Prediction #1: Hooked on a Feeling Will Find Lots of New Fans
As my most useful miniseries, Hooked on a Feeling will likely find friends, once enough people know it exists.
As I have stated before, I plan to eventually turn my writing advice into books in their own right. Hooked on a Feeling will doubtlessly become one of these books (though I may need to change the title—too many trademarked properties already use that name).
The miniseries makes the case for why all good writing is an exercise in emotional manipulation, and gives easy-to-follow instructions for making that happen while being entertaining reads. I suspect a lot of writers will be attracted to it, and even non-writing laymen will appreciate the information it imparts.
Prediction #2: A Unified Theory of Poetry Will Be Universally Derided
Confession time: I once showed my multi-part post, A Unified Theory of Poetry to a bunch of poets, and they universally hated it. They’re reasons ranged from the semi-reasonable (“This flies in the face of poetic theory”) the the unreasonable (“Nonpoets should not be allowed to speculate on the nature of poetry”), but it seems obvious to me that the poetry professionals were not fans.
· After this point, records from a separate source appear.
(** C2.  For an image that [get_pixel_data] loads, [np.dot] computes one
    gray value per pixel, and the value of the pixel [(R, G, B)] is the
    float64 dot product of [(R, G, B)] with the weights
    [(0.2989, 0.5870, 0.1140)]; the grid the loop body returns holds the
    values of every fifth pixel of every fifth row.  Where the float64
    dot product is within a tolerance of the exact weighted sum, so is
    every gray value. *)
Theorem gray_value_weighted_sum
  (float : Type) (fdot : list Z -> list Q -> float)
  (value : float -> Q) (tol : Q)
  (facedb : Pandas.DataFrame) (image_open : str -> result Image)
  (id : Z) (path : str) (im : Image) :
  df_at facedb "fullpath" id = Ok (Pandas.Str path) ->
  image_open path = Ok im ->
  image_wf im ->
  (forall R G B, In [R; G; B] (im_getdata im) ->
     (Qabs (value (fdot [R; G; B] [2989 # 10000; 5870 # 10000; 1140 # 10000])
            - weighted_sum R G B) <= tol)%Q) ->
  (forall face_ids stack,
      In id face_ids ->
      get_pixel_data fdot facedb image_open face_ids = Ok stack ->
      is_ok (load_gray fdot facedb image_open id) = true) /\
  (forall g,
      load_gray fdot facedb image_open id = Ok g ->
      exists gray,
        np_dot fdot (np_array_getdata im) rgb_weights = Ok gray /\
        List.length (data gray) = 256 * 256 /\
        (forall k, k < 256 * 256 ->
           exists R G B v,
             nth_error (im_getdata im) k = Some [R; G; B] /\
             nth_error (data gray) k = Some v /\
             v = fdot [R; G; B] [2989 # 10000; 5870 # 10000; 1140 # 10000]%Q /\
             (Qabs (value v - weighted_sum R G B) <= tol)%Q) /\
        (forall r c, r < 52 -> c < 52 ->
           get2 g r c = nth_error (data gray) (5 * r * 256 + 5 * c) /\
           get2 g r c <> None)).
Proof.
  intros Hdf Hop Hwf Htol. split.
  - intros face_ids stack Hin Hst. unfold get_pixel_data in Hst.
    destruct (load_gray fdot facedb image_open id) as [g|e] eqn:Hg;
      [reflexivity|].
    pose proof (mapM_not_ok (load_gray fdot facedb image_open) face_ids id Hin)
      as Hno.
    rewrite Hg in Hno. specialize (Hno eq_refl).
    destruct (mapM (load_gray fdot facedb image_open) face_ids);
      [discriminate Hno | discriminate Hst].
  - intros g Hg.
    pose proof (load_gray_ok_valid fdot facedb image_open id path im g
                  Hdf Hop Hwf Hg) as Hv.
    pose proof (load_gray_valid fdot facedb image_open id im Hv) as Hg'.
    rewrite Hg in Hg'. injection Hg' as Eg. subst g.
    destruct Hv as (path' & _ & _ & _ & Hb & Hn).
    exists {| shape := [List.length (im_getdata im)];
              data := map (fun px => fdot px rgb_weights) (im_getdata im) |}.
    split; [apply np_dot_pixels; [exact Hwf | exact Hb | lia]|].
    cbn [data]. split; [now rewrite length_map|]. split.
    + intros k Hk.
      destruct (nth_error (im_getdata im) k) as [px|] eqn:Epx;
        [|apply nth_error_None in Epx; lia].
      destruct Hwf as (_ & _ & Hpx). rewrite Forall_forall in Hpx.
      pose proof (Hpx px (nth_error_In _ _ Epx)) as Hlen. rewrite Hb in Hlen.
      destruct px as [|R [|G [|B [|x px]]]]; try discriminate Hlen.
      exists R, G, B, (fdot [R; G; B] rgb_weights).
      split; [reflexivity|]. split; [now rewrite nth_error_map, Epx|].
      split; [reflexivity|].
      apply Htol. exact (nth_error_In _ _ Epx).
    + intros r c Hr Hc.
      destruct (gray_grid_of_sliced fdot im Hn) as (_ & _ & Hgrid).
      destruct (Hgrid r c Hr Hc) as [E Hsome].
      split; [|exact Hsome]. rewrite E. symmetry. apply nth_error_map.
Qed.

(** The exact weighted sum is within any tolerance of itself. *)
Lemma exact_dot_weighted_sum (R G B : Z) :
  (Qabs (exact_dot [R; G; B] [2989 # 10000; 5870 # 10000; 1140 # 10000]
         - weighted_sum R G B) <= 0)%Q.
Proof.
  assert ((exact_dot [R; G; B] [2989 # 10000; 5870 # 10000; 1140 # 10000]
           - weighted_sum R G B == 0)%Q) as E.
  { unfold exact_dot, weighted_sum. cbn [combine map fold_right fst snd]. ring. }
  rewrite E. apply Qle_refl.
Qed.
(** The front matter of a document whose title is [X]. *)
Lemma title_frontmatter X rest :
  PyStr.rstrip X = X -> X <> "" -> PyStr.contains "---" X = false ->
  frontmatter (front_matter_document ["title: " +:+ X; "level: 3"; "tags: a, b"] rest) =
  Some ("title: " +:+ X +:+ nl +:+ "level: 3" +:+ nl +:+ "tags: a, b").
Proof.
  intros Hr Hne Hdash.
  set (tail := nl +:+ "level: 3" +:+ nl +:+ "tags: a, b" +:+ nl).
  set (body := nl +:+ "title: " +:+ X +:+ tail).
  assert (Hdoc : front_matter_document ["title: " +:+ X; "level: 3"; "tags: a, b"] rest =
                 "---" +:+ body +:+ "---" +:+ rest).
  { unfold front_matter_document, body, tail. simpl PyStr.join.
    rewrite !str_append_assoc. reflexivity. }
  rewrite Hdoc. clear Hdoc.
  unfold frontmatter.
  change (PyStr.startswith ("---" +:+ body +:+ "---" +:+ rest) "---") with true.
  cbv iota. simpl negb. cbv iota.
  change 3%nat with (String.length "---").
  rewrite find_from_prefix.
  assert (Hfind : PyStr.find_aux "---" (body +:+ "---" +:+ rest) (String.length "---") =
                  Some (String.length "---" + String.length body)%nat).
  { assert (Hbody : body +:+ "---" +:+ rest =
                     (nl +:+ "title: ") +:+ X +:+ tail +:+ "---" +:+ rest).
    { unfold body. by rewrite !str_append_assoc. }
    rewrite Hbody. clear Hbody.
    rewrite find_aux_app by no_match_in_literal.
    rewrite find_aux_app by (intros k Hk; by apply no_dashes_inside).
    rewrite find_aux_app by no_match_in_literal.
    simpl PyStr.find_aux. f_equal.
    unfold body. rewrite !str_length_append. simpl. lia. }
  rewrite Hfind.
  destruct (Z.eqb_spec (Z.of_nat (String.length "---" + String.length body)) (-1)) as [?|_]; [lia|].
  f_equal. unfold PyStr.slice.
  replace (Z.to_nat (Z.of_nat (String.length "---" + String.length body) - 3))
    with (String.length body) by (simpl; lia).
  change (PyStr.drop (Z.to_nat 3) ("---" +:+ body +:+ "---" +:+ rest))
    with (body +:+ "---" +:+ rest).
  rewrite str_take_app_length.
  unfold PyStr.strip.
  change (PyStr.lstrip body) with (("title: " +:+ X) +:+ tail).
  rewrite rstrip_app by done.
  change (PyStr.rstrip tail) with (nl +:+ "level: 3" +:+ nl +:+ "tags: a, b").
  by rewrite str_append_assoc.
Qed.
(** * podcast_transcriber: the backend, embedded and verified

    A shallow embedding of [backend/itunes_api.py] and of [backend/main.py]:
    the audio pipeline (splitter, segment transcriber, transcription
    endpoint), the search endpoints and the masked key of the start-up
    banner.  The summarising endpoint is not embedded: what it answers is
    text formatted by libraries outside the program.

    - Python dictionaries are [gmap string _], JSON values are [json].
    - Python floats are exact rationals ([Q]); [int(x)] truncates toward zero
      and [math.ceil] is [Qceiling].  Every float the fixed policy of the
      endpoint computes (20 MB, 300 s, 25 MB) is exact under this reading.
    - A path is a name: the file system maps path strings to files and
      directories, and two strings name two places (no symbolic links, no [.]
      or [..] components), as with the paths the program builds.
    - The file system, the standard output and the request frame are explicit
      state; exceptions are values.  Everything outside the program (HTTP
      servers, ffmpeg, the transcription provider, I/O faults) is an oracle in
      an environment record, so every theorem quantifies over their behaviour. *)

From Stdlib Require Import ZArith NArith QArith Qround String Ascii.
From Stdlib Require Import DecimalString DecimalNat Sorted.
From stdpp Require Import gmap strings list fin_maps.

#[local] Set Warnings "-register-all".
#[local] Open Scope string_scope.
#[local] Open Scope Z_scope.

(** ** Exceptions *)

(** The exception classes the program raises or dispatches on.
    [requests.exceptions.RequestException] derives from [IOError];
    [requests.exceptions.JSONDecodeError] derives from both
    [RequestException] and [ValueError].  Only subclasses of [Exception] are
    modelled ([KeyboardInterrupt] and the like never appear). *)
Inductive exn_class :=
| RequestException
| RequestsJSONDecodeError
| OSError
| SubprocessError
| ValueError
| ZeroDivisionError
| AttributeError
| TypeError
| KeyError
| Exception.

Inductive exn :=
| HTTPException (status_code : Z) (detail : string)
| Raised (cls : exn_class) (msg : string).

Inductive result (A : Type) :=
| Ok (a : A)
| Raise (e : exn).
Arguments Ok {A} a.
Arguments Raise {A} e.

Definition isinstance_RequestException (e : exn) : bool :=
  match e with
  | Raised RequestException _ | Raised RequestsJSONDecodeError _ => true
  | _ => false
  end.
(** * Dense single-precision matrix multiplication: host reference,
      direct kernel and tiled kernel

    A shallow embedding of [matmult.cu], of the inline helpers of its header
    ([Mat], [MatInit], [MatGetElement], [MatSetElement], [MatGetSubMatrix],
    [MatMultElement], [BLOCK_SIZE]) and of the fillers of [tests/test00.cu].

    - [float] is IEEE 754 binary32, computed by the Standard Library's
      specification of floating-point arithmetic at precision 24 and maximal
      exponent 128 (round to nearest, ties to even; one NaN).
    - [int] values are integers of [Z]; signed overflow is undefined in C and
      is not part of the model.  Conversions between [int], [unsigned] and
      [size_t], which are defined, are written out ([uint32], [int32],
      [size_t]).
    - Memory is a finite map from buffer identifiers to buffers; a pointer is
      a buffer identifier and an offset counted in floats.  A buffer records
      where it lives (host memory, device memory, the scratch memory of one
      thread block) and, for each cell, its value once it has one.
    - A computation either finishes, stops at a failed [assert], or has no
      defined behaviour (an access outside a buffer, through [NULL], to a cell
      that has no value yet, or from the wrong side of the host/device
      boundary). *)

From Stdlib Require Import ZArith Lia Bool.
From Stdlib Require Import Floats.SpecFloat.
From stdpp Require Import base tactics option list list_numbers gmap.

Local Open Scope Z_scope.

(** [lia] is to handle division and remainder by constants. *)
Ltac Zify.zify_post_hook ::= Z.to_euclidean_division_equations.

(** ** Scalars: binary32 *)

Module F32.

Definition prec : Z := 24.
Definition emax : Z := 128.

Definition float : Type := spec_float.

Definition zero : float := S754_zero false.
Definition one : float := S754_finite false 8388608 (-23).

Definition add : float → float → float := SFadd prec emax.
Definition sub : float → float → float := SFsub prec emax.
Definition mul : float → float → float := SFmul prec emax.
Definition abs : float → float := SFabs.

(** [gt x y] is the C comparison [x > y]: false as soon as one side is NaN. *)
Definition gt (x y : float) : bool := SFltb y x.

(** [x != y] and [x == y] of C. *)
Definition eqb (x y : float) : bool := SFeqb x y.

(** The values a [float] object can hold. *)
Definition valid (x : float) : bool := valid_binary prec emax x.

(** Conversion of a [double] (given by its integer mantissa and exponent) to
    [float]. *)
Definition of_double (s : bool) (m : positive) (e : Z) : float :=
  binary_round prec emax s m e.
(** C1 (behaviour of [src/index.js] on the documentless handle): when no
    local registry was found, the handle exported by the module is built
    without a document, and [getProviders()] on it does not return an empty
    sequence: reading [providers] of [null] throws a TypeError.  The edition
    in [src/unnamed/part_000] returns the empty sequence on the same
    handle. *)
Theorem C1_getProviders_documentless_throws :
  exists (sdk : ref) (h1 : heap) (msg : string),
    Unguarded.default_export empty_heap = (Normal sdk, h1) /\
    loaded h1 sdk VNull /\
    Unguarded.getProviders sdk h1 = (Throw (Exn TypeErrorC msg), h1) /\
    Guarded.getProviders sdk h1 = (Normal (VArr []), h1).
Proof.
  eexists _, _, _. repeat split; vm_compute; reflexivity.
Qed.

(* ================================================================== *)
(** ** Lookups by id *)

(** C2: on a loaded registry document, for an id that no provider carries,
    [getProviderModels], [getProviderWebsite] and [getProviderAuth] of both
    editions throw the provider-not-found error; none of them returns a
    value. *)
Theorem C2_absent_id_not_found (h : heap) (this : ref) (doc : value)
        (providerId : string) :
  loaded h this doc ->
  is_RegistryDocument doc = true ->
  (forall p, In p (providers_of doc) -> provider_id p <> Some providerId) ->
  (Unguarded.getProviderModels this providerId h
     = (Throw (ProviderNotFoundError providerId), h) /\
   Unguarded.getProviderWebsite this providerId h
     = (Throw (ProviderNotFoundError providerId), h) /\
   Unguarded.getProviderAuth this providerId h
     = (Throw (ProviderNotFoundError providerId), h)) /\
  (Guarded.getProviderModels this providerId h
     = (Throw (ProviderNotFoundError providerId), h) /\
   Guarded.getProviderWebsite this providerId h
     = (Throw (ProviderNotFoundError providerId), h) /\
   Guarded.getProviderAuth this providerId h
     = (Throw (ProviderNotFoundError providerId), h)).
Proof.
  intros Hl Hwf Hno.
  destruct (is_RegistryDocument_inv doc Hwf)
    as (props & ps & -> & Hps & Hall & Hpo).
  rewrite Hpo in Hno.
  unfold Unguarded.getProviderModels, Unguarded.getProviderWebsite,
    Unguarded.getProviderAuth, Guarded.getProviderModels,
    Guarded.getProviderWebsite, Guarded.getProviderAuth.
  enter Hl Hps.
  rewrite (find_no_match _ _ _ Hall Hno). cbn [truthy negb].
  repeat split; reflexivity.
Qed.

Lemma C2_absent_id_not_found_witness :
  Unguarded.getProviderModels 0 "nonexistent" sample_heap
    = (Throw (Error "Provider with ID 'nonexistent' not found."), sample_heap)
  /\ Guarded.getProviderAuth 0 "nonexistent" sample_heap
    = (Throw (Error "Provider with ID 'nonexistent' not found."), sample_heap).
Proof.
  assert (H : forall p, In p (providers_of sample_document) ->
                        provider_id p <> Some "nonexistent").
  { intros p Hin. vm_compute in Hin.
    destruct Hin as [<- | [<- | [<- | []]]]; vm_compute; discriminate. }
  pose proof (C2_absent_id_not_found sample_heap 0 sample_document
                "nonexistent" eq_refl eq_refl H) as [[Hm _] [_ [_ Ha]]].
  split; [exact Hm | exact Ha].
Defined.

(** C5: on a loaded registry document, for the id of a provider [p] of the
    document, [getProviderModels] never throws and returns a sequence; ids
    being unique, it is [p]'s [models] sequence when [p] has one and the
    empty sequence when the field is absent. *)
Theorem C5_getProviderModels_present (h : heap) (this : ref) (doc : value)
        (providerId : string) (p : value) :
  loaded h this doc ->
  is_RegistryDocument doc = true ->
  In p (providers_of doc) ->
  provider_id p = Some providerId ->
  (exists ms,
     Unguarded.getProviderModels this providerId h = (Normal (VArr ms), h) /\
     Guarded.getProviderModels this providerId h = (Normal (VArr ms), h)) /\
  (NoDup (map provider_id (providers_of doc)) ->
   (forall ms, field "models" p = Some (VArr ms) ->
      Unguarded.getProviderModels this providerId h = (Normal (VArr ms), h) /\
      Guarded.getProviderModels this providerId h = (Normal (VArr ms), h)) /\
   (field "models" p = None ->
      Unguarded.getProviderModels this providerId h = (Normal (VArr []), h) /\
      Guarded.getProviderModels this providerId h = (Normal (VArr []), h))).
Proof.
  intros Hl Hwf Hin Hid. split.
  - destruct (present_first_match providerId _ p Hin Hid)
      as (before & p0 & after & Hsplit & Hno & Hid0).
    destruct (accessors_first_match h this doc providerId before after p0
                Hl Hwf Hsplit Hno Hid0) as [[Hu _] [Hg _]].
    rewrite Hu, Hg. unfold models_of.
    assert (Hp : is_Provider p0 = true).
    { destruct (is_RegistryDocument_inv doc Hwf)
        as (? & ps & _ & _ & Hall & Hpo).
      rewrite Hpo in Hsplit. rewrite forallb_forall in Hall.
      apply Hall. rewrite Hsplit. apply in_or_app. right. now left. }
    destruct (is_Provider_fields p0 Hp)
      as (pp & s & -> & _ & _ & [Hm | [ms Hm]] & _);
      cbn [field]; rewrite Hm; eauto.
  - intros Hnd.
    destruct (unique_id_first_match providerId _ p Hnd Hin Hid)
      as (before & after & Hsplit & Hno).
    destruct (accessors_first_match h this doc providerId before after p
                Hl Hwf Hsplit Hno Hid) as [[Hu _] [Hg _]].
    rewrite Hu, Hg. unfold models_of. split.
    + intros ms Hms. now rewrite Hms.
    + intros Hms. now rewrite Hms.
Qed.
(Of course, I could similarly argue that poets are going extinct precisely because they are calcified against examining their art form in new ways. Just sayin’, guys.)
And while the posts certainly have great (if non-obvious merit) I expect most people to be unwilling to explore it.
Prediction #3: People Will Continue to Ignore Hints
I would say that most writers do not like to be told the truth directly. But, frankly, that applies to all people.
The Hints miniseries, in many ways, contains far more concentrated knowledge than Hooked on a Feeling. Each Hint is presented as a practical answer to an existential question about writing. And objectively correct answers frighten people.
They frighten people so much, in fact, that blog readers will not even be able to deride or attack the Hints miniseries. They will simply keep pretending that it does not exist.
I have learned from sad experience that most amateur authors do not want to become any better. They want to be told that the stuff they’re putting out right now is wonderful, that it is THE WORLD who is wrong for not recognizing their genius, and that they should just be patient and wait for people to catch on. This is why most wannabe writers cannot make use of the Hints.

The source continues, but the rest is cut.